*Your task*
Write out, word for word, every line in the data below from the one containing "destruct (negb _);" to the one containing "[apply does_lift; by eauto using task_payload_wf|].", both of them included.
======== Data to process ========
(** *** The controller's primitives

    [strict] asks that constructed events are valid, which needs payloads
    that are proper JSON and a sound file to read events from. *)
Variable strict : bool.
Context
  (R_memory : ∀ c c', c_file c' = c_file c → c_journal c' = c_journal c → R c c')
  (Pre_sound : ∀ c db, Pre c → c_file c = Some db → strict = true → ∃ es m, Sound db es m)
  (R_append : ∀ e c, Pre c → (strict = true → Valid e) → R c (append_file e c).2)
  (W_build : strict = true → json_wf w_build)
  (W_verifier : ∀ a v, w_verifier a = Returned_ (Some v) → strict = true → json_wf (vf_identity v)).

Definition good (e : Event) : Prop := strict = true → Valid e.
Definition wf (j : json) : Prop := strict = true → json_wf j.

Lemma does_memory f P :
  P tt → (∀ c, c_file (f c) = c_file c ∧ c_journal (f c) = c_journal c) → does (modify f) P.
Proof. intros Hp Hf c Hc. destruct (Hf c). split; [by apply R_memory|]. by intros [] _. Qed.

Lemma does_get P : (∀ c, Pre c → P c) → does get P.
Proof. intros Hp c Hc. split; [apply R_refl|]. intros ? [= <-]. auto. Qed.

Lemma does_ask {A} (f : nat → A) (P : A → Prop) : (∀ n, P (f n)) → does (ask f) P.
Proof. intros Hp c Hc. split; [by apply R_memory|]. intros ? [= <-]. auto. Qed.

Lemma does_attr {A} (o : option A) (P : A → Prop) : (∀ a, o = Some a → P a) → does (attr o) P.
Proof. intros Hp. destruct o; [by apply does_ret, Hp|]. by apply does_lift. Qed.

Lemma does_locked {A} (m : C A) P : does m P → does (_locked m) P.
Proof.
  intros Hm. unfold _locked. eapply (does_bind _ _ (λ _, True)); [by apply does_ask|].
  intros [] _; [done|apply does_api].
Qed.

Lemma does_read {A} (f : Db → result A) (P : A → Prop) :
  (∀ db a, (strict = true → ∃ es m, Sound db es m) → f db = Ok a → P a) → does (read f) P.
Proof.
  intros Hp c Hc. unfold read, the_db, get, mbind, C_bind. simpl.
  destruct (c_journal c) as [ro|]; [|by split].
  destruct (c_file c) as [db|] eqn:E; [|by split]. simpl. split; [done|].
  intros a Ha. eapply Hp; [|done]. intros Hs. by eapply Pre_sound.
Qed.

Lemma does_read_any {A} (f : Db → result A) : does (read f) (λ _, True).
Proof. by apply does_read. Qed.

Lemma does_append e P : (∀ r, P r) → good e → does (_append e) P.
Proof.
  intros Hp Hg. unfold _append. eapply (does_bind _ _ (λ _, True)).
  - intros c Hc. split; [by apply R_append|done].
  - intros r _. eapply (does_bind _ _ (λ _, True)); [|intros _ _; by apply does_ret].
    destruct (ar_duplicate r); [by apply does_ret|]. by apply does_memory.
Qed.

Lemma does_make_event t tid att d w rid payload k :
  wf (JObj payload) → does (make_event t tid att d w rid payload k) good.
Proof.
  intros Hw. unfold make_event.
  eapply (does_bind _ _ (λ _, True)); [by apply does_ask|]. intros id _.
  eapply (does_bind _ _ (λ _, True)); [by apply does_ask|]. intros ts _.
  apply does_lift. intros e He Hs. unfold new_event in He. by apply post_init_valid in He as [? _]; [|by apply Hw].
Qed.

Lemma does_append_ t tid att d w rid payload :
  wf (JObj payload) → does (append_ t tid att d w rid payload) (λ _, True).
Proof.
  intros Hw. unfold append_. eapply does_bind; [by apply does_make_event|]. intros e He.
  eapply (does_bind _ _ (λ _, True)); [by apply does_append|]. intros _ _. by apply does_ret.
Qed.

(** *** Every operation *)

Tactic Notation "bind_any" := eapply (does_bind _ _ (λ _, True)); [|intros ? _].
Tactic Notation "bind_any" simple_intropattern(p) := eapply (does_bind _ _ (λ _, True)); [|intros p _].

Lemma does_task_event t task payload :
  wf (JObj payload) → does (append_task_event t task payload) (λ _, True).
Proof. intros Hw. unfold append_task_event. by apply does_append_. Qed.

Lemma does_complete task : does (_complete task) (λ _, True).
Proof. unfold _complete. apply does_append_. intros _. wf_literal. Qed.

Lemma does_decide task : does (_decide task) (λ _, True).
Proof.
  unfold _decide. bind_any d; [by apply does_lift|].
  destruct d; [apply does_append_|apply does_task_event..]; intros _; wf_literal.
Qed.

Lemma does_recover : does _recover (λ _, True).
Proof.
  unfold _recover. bind_any; [by apply does_ask|]. bind_any; [apply does_read_any|].
  apply does_for_each. intros task _. unfold recover_task.
  destruct (ACTIVE_LEASE _).
  { bind_any; [by apply does_attr|]. bind_any; [by apply does_attr|]. by apply does_memory. }
  destruct (decide _); [by apply does_memory|].
  destruct (decide _); [apply does_complete|].
  destruct (decide _); [apply does_decide|].
  destruct (_ && _)%bool; [|by apply does_ret]. apply does_task_event. intros _. wf_literal.
Qed.

Lemma does_writable : does _require_writable (λ _, True).
Proof.
  unfold _require_writable. bind_any; [by apply does_get|].
  bind_any; [apply does_api_if|]. apply does_api_if.
Qed.

Lemma does_as_bad {A} (m : C A) P : does m P → does (as_bad_request m) P.
Proof.
  intros Hm. apply does_try; [done|]. intros x k. case_decide; [|done]. intros [= <-].
  by apply does_lift.
Qed.

Lemma only_fields_wf request allowed body :
  _only_fields request allowed = Ok body → wf request → wf (JObj body).
Proof.
  destruct request as [| | | | | |kvs]; try done. unfold _only_fields, bad_if.
  destruct (negb _); [done|]. by intros [= <-].
Qed.

Lemma task_payload_wf body payload d :
  task_payload body = Ok payload → wf (JObj body) →
  wf (JObj (payload ++ match d with Some x => [("depends_on", JStr x)] | None => [] end)).
Proof. intros Hp Hb Hs. by eapply task_payload_json, Hb. Qed.

Lemma does_create request : wf request → does (create_task request) (λ _, True).
Proof.
  intros Hr. unfold create_task. bind_any; [apply does_writable|].
  eapply (does_bind _ _ (λ b, wf (JObj b))); [apply does_lift; by eauto using only_fields_wf|].
  intros body Hb.
  eapply (does_bind _ _ (λ p, ∀ d : option string,
    wf (JObj (p ++ match d with Some x => [("depends_on", JStr x)] | None => [] end))));
    [apply does_lift; by eauto using task_payload_wf|]. intros payload Hp.
  bind_any key; [by apply does_lift|]. bind_any task_id.
  { unfold task_id_for. destruct key; (bind_any; [|by apply does_ret]); [by apply does_lift|by apply does_ask]. }
  bind_any depends_on; [by apply does_lift|].
  eapply does_bind; [by apply does_as_bad, does_make_event|]. intros e He. cbv beta.
  bind_any; [|by apply does_ret]. apply does_locked.
  unfold create_locked, check_dependency. bind_any.
  { destruct depends_on; [|by apply does_ret]. bind_any; [apply does_read_any|]. apply does_api_if. }
  apply does_try; [by apply does_append|]. intros x k. case_decide; [|done]. intros [= <-].
  apply does_api.
Qed.
Lemma effect_post token rq body io :
  default "" (rq_token rq) = token → rq_method rq = POST → json_wf body →
  effect token rq io (post_route (rq_path rq) body io).2.
Proof.
  intros Ht Hm Hb.
  assert (∀ r, asked (rq_path rq) body = Some r → asks token rq r ∧ request_wf r) as Hasks.
  { intros r Hr. split; [|by eapply asked_wf]. split; [done|]. right. by eauto. }
  unfold post_route. unfold asked in Hasks.
  repeat (destruct (decide _); [try (edestruct Hasks as [? ?]; [done|];
    eapply effect_call; [eassumption|eassumption|intros c; apply serve_state|];
    answered_by keeps_send)|]).
  - apply effect_none. revert io. apply runs_bind; [eauto|apply keeps_send|]. intros _.
    apply runs_bind; [eauto|by intros ?|]. intros _. by intros ?.
  - destruct (_CANCEL_PATH _) as [t|]; [|destruct (_RESOLVE_PATH _) as [t|]].
    1, 2: edestruct Hasks as [? ?]; [done|];
      eapply effect_call; [eassumption|eassumption|intros c; apply serve_state|];
      answered_by keeps_send.
    by apply effect_none.
Qed.

Lemma effect_read_json rq io :
  let m := _read_json rq in
  keeps_ctl io (m io).2 ∧ ∀ body, (m io).1 = Ok body → json_wf body.
Proof.
  cbv zeta. split; [apply (runs_read_json keeps_ctl); eauto|]. intros body.
  unfold _read_json. destruct (_ || _)%bool; [done|].
  destruct (rq_content_length rq) as [l|]; [|intros [= <-]; by apply wf_obj; constructor].
  unfold mbind, Handler_bind, hlift. destruct (py_int l) as [n|]; [|done].
  destruct (_ <? n).
  - destruct (_discard_body rq io) as [[a|x] io']; discriminate.
  - destruct (n =? 0); [apply parse_body_wf|].
    destruct (rfile_read _ io) as [[raw|x] io']; [apply parse_body_wf|done].
Qed.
========
*Reply*
  destruct (negb _); [done|]. by intros [= <-].
Qed.

Lemma task_payload_wf body payload d :
  task_payload body = Ok payload → wf (JObj body) →
  wf (JObj (payload ++ match d with Some x => [("depends_on", JStr x)] | None => [] end)).
Proof. intros Hp Hb Hs. by eapply task_payload_json, Hb. Qed.

Lemma does_create request : wf request → does (create_task request) (λ _, True).
Proof.
  intros Hr. unfold create_task. bind_any; [apply does_writable|].
  eapply (does_bind _ _ (λ b, wf (JObj b))); [apply does_lift; by eauto using only_fields_wf|].
  intros body Hb.
  eapply (does_bind _ _ (λ p, ∀ d : option string,
    wf (JObj (p ++ match d with Some x => [("depends_on", JStr x)] | None => [] end))));
    [apply does_lift; by eauto using task_payload_wf|]. intros payload Hp.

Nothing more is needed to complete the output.